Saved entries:
(** * awslp.helpers: the LastPass login and SAML pipeline

    A shallow embedding of [awslp/helpers.py] and the properties of its
    key derivation, form scraping, assertion parsing, role prompt and
    HTTP request sites. *)

From Stdlib Require Import ZArith List String Ascii Bool Lia QArith DecimalString.
From Stdlib Require Import Strings.Byte.
From stdpp Require Import gmap strings.

Import ListNotations.
Set Warnings "-register-all".
Local Open Scope Z_scope.
Local Open Scope list_scope.

(** ** Exceptions and results

    A Python call either returns a value or raises.  The built-in and
    library exception classes that the module or its calls can raise are the
    constructors; [Custom] is an exception of a class declared elsewhere,
    given by the name of the class. *)

Inductive exn : Type :=
| TypeError
| OverflowError
| ZeroDivisionError
| StructError
| BinasciiError
| ValueError (msg : string)
| IndexError
| KeyError (key : string)
| AttributeError
| EOFError
| ParseError
| HTTPError (status : Z)
| ConnectionError
| Custom (class : string) (msg : string).

(** Modelled from the spec: the class [MfaRequiredException] is declared in
    awslp/exceptions.py, which is not among the sources; the specification
    makes it an error kind of its own, told apart from the generic failure
    of a login. *)
Definition MfaRequiredException (msg : string) : exn :=
  Custom "awslp.exceptions.MfaRequiredException" msg.

(** The error kind the specification names for bad derivation inputs.  The
    module declares no such class and raises none. *)
Definition InvalidParameterError (msg : string) : exn :=
  Custom "InvalidParameterError" msg.

Inductive result (A : Type) : Type :=
| Ok (a : A)
| Raise (e : exn).

Arguments Ok {A} a.
Arguments Raise {A} e.

Definition bind {A B : Type} (r : result A) (k : A -> result B) : result B :=
  match r with
  | Ok a => k a
  | Raise e => Raise e
  end.

Notation "x <- r ;; k" := (bind r (fun x => k))
  (at level 100, r at next level, right associativity).

(** ** Byte strings *)

Definition bytes : Type := list byte.

Definition Z_of_byte (b : byte) : Z := Z.of_N (Byte.to_N b).

Definition byte_of_Z (z : Z) : byte :=
  match Byte.of_N (Z.to_N (z mod 256)) with
  | Some b => b
  | None => x00
  end.

Definition bytes_of_string (s : string) : bytes := list_byte_of_string s.

(** [binascii.hexlify]: two lower-case hexadecimal digits per byte. *)

Definition hexdigit (n : Z) : byte :=
  if n <? 10 then byte_of_Z (48 + n) else byte_of_Z (87 + n).

Definition hexlify (data : bytes) : bytes :=
  flat_map (fun b => [hexdigit (Z_of_byte b / 16); hexdigit (Z_of_byte b mod 16)]) data.

(** [binascii.unhexlify]: digits of either case; an odd length or a
    character that is no hexadecimal digit raises [binascii.Error]. *)

Definition hexvalue (b : byte) : option Z :=
  let c := Z_of_byte b in
  if (48 <=? c) && (c <=? 57) then Some (c - 48)
  else if (97 <=? c) && (c <=? 102) then Some (c - 87)
  else if (65 <=? c) && (c <=? 70) then Some (c - 55)
  else None.

Fixpoint unhexlify (hexstr : bytes) : result bytes :=
  match hexstr with
  | [] => Ok []
  | [_] => Raise BinasciiError
  | hi :: lo :: rest =>
      match hexvalue hi, hexvalue lo with
      | Some h, Some l =>
          tl <- unhexlify rest ;; Ok (byte_of_Z (16 * h + l) :: tl)
      | _, _ => Raise BinasciiError
      end
  end.

(** ** SHA-256 and HMAC (hashlib.sha256, hmac)

    The digest the module obtains from [hashlib] and [hmac], written out
    after FIPS 180-4 and RFC 2104 so that the derivation can be run.  Words
    are 32-bit integers kept in [0, 2^32). *)

Module SHA256.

### [WORK ITEM]
All lines of the data above must be returned exactly.

### [TASK OUTPUT]
(** * awslp.helpers: the LastPass login and SAML pipeline

    A shallow embedding of [awslp/helpers.py] and the properties of its
    key derivation, form scraping, assertion parsing, role prompt and
    HTTP request sites. *)

From Stdlib Require Import ZArith List String Ascii Bool Lia QArith DecimalString.
From Stdlib Require Import Strings.Byte.
From stdpp Require Import gmap strings.

Import ListNotations.
Set Warnings "-register-all".
Local Open Scope Z_scope.
Local Open Scope list_scope.

(** ** Exceptions and results

    A Python call either returns a value or raises.  The built-in and
    library exception classes that the module or its calls can raise are the
    constructors; [Custom] is an exception of a class declared elsewhere,
    given by the name of the class. *)

Inductive exn : Type :=
| TypeError
| OverflowError
| ZeroDivisionError
| StructError
| BinasciiError
| ValueError (msg : string)
| IndexError
| KeyError (key : string)
| AttributeError
| EOFError
| ParseError
| HTTPError (status : Z)
| ConnectionError
| Custom (class : string) (msg : string).

(** Modelled from the spec: the class [MfaRequiredException] is declared in
    awslp/exceptions.py, which is not among the sources; the specification
    makes it an error kind of its own, told apart from the generic failure
    of a login. *)
Definition MfaRequiredException (msg : string) : exn :=
  Custom "awslp.exceptions.MfaRequiredException" msg.

(** The error kind the specification names for bad derivation inputs.  The
    module declares no such class and raises none. *)
Definition InvalidParameterError (msg : string) : exn :=
  Custom "InvalidParameterError" msg.

Inductive result (A : Type) : Type :=
| Ok (a : A)
| Raise (e : exn).

Arguments Ok {A} a.
Arguments Raise {A} e.

Definition bind {A B : Type} (r : result A) (k : A -> result B) : result B :=
  match r with
  | Ok a => k a
  | Raise e => Raise e
  end.

Notation "x <- r ;; k" := (bind r (fun x => k))
  (at level 100, r at next level, right associativity).

(** ** Byte strings *)

Definition bytes : Type := list byte.

Definition Z_of_byte (b : byte) : Z := Z.of_N (Byte.to_N b).

Definition byte_of_Z (z : Z) : byte :=
  match Byte.of_N (Z.to_N (z mod 256)) with
  | Some b => b
  | None => x00
  end.

Definition bytes_of_string (s : string) : bytes := list_byte_of_string s.

(** [binascii.hexlify]: two lower-case hexadecimal digits per byte. *)

Definition hexdigit (n : Z) : byte :=
  if n <? 10 then byte_of_Z (48 + n) else byte_of_Z (87 + n).

Definition hexlify (data : bytes) : bytes :=
  flat_map (fun b => [hexdigit (Z_of_byte b / 16); hexdigit (Z_of_byte b mod 16)]) data.

(** [binascii.unhexlify]: digits of either case; an odd length or a
    character that is no hexadecimal digit raises [binascii.Error]. *)

Definition hexvalue (b : byte) : option Z :=
  let c := Z_of_byte b in
  if (48 <=? c) && (c <=? 57) then Some (c - 48)
  else if (97 <=? c) && (c <=? 102) then Some (c - 87)
  else if (65 <=? c) && (c <=? 70) then Some (c - 55)
  else None.

Fixpoint unhexlify (hexstr : bytes) : result bytes :=
  match hexstr with
  | [] => Ok []
  | [_] => Raise BinasciiError
  | hi :: lo :: rest =>
      match hexvalue hi, hexvalue lo with
      | Some h, Some l =>
          tl <- unhexlify rest ;; Ok (byte_of_Z (16 * h + l) :: tl)
      | _, _ => Raise BinasciiError
      end
  end.

(** ** SHA-256 and HMAC (hashlib.sha256, hmac)

    The digest the module obtains from [hashlib] and [hmac], written out
    after FIPS 180-4 and RFC 2104 so that the derivation can be run.  Words
    are 32-bit integers kept in [0, 2^32). *)

Module SHA256.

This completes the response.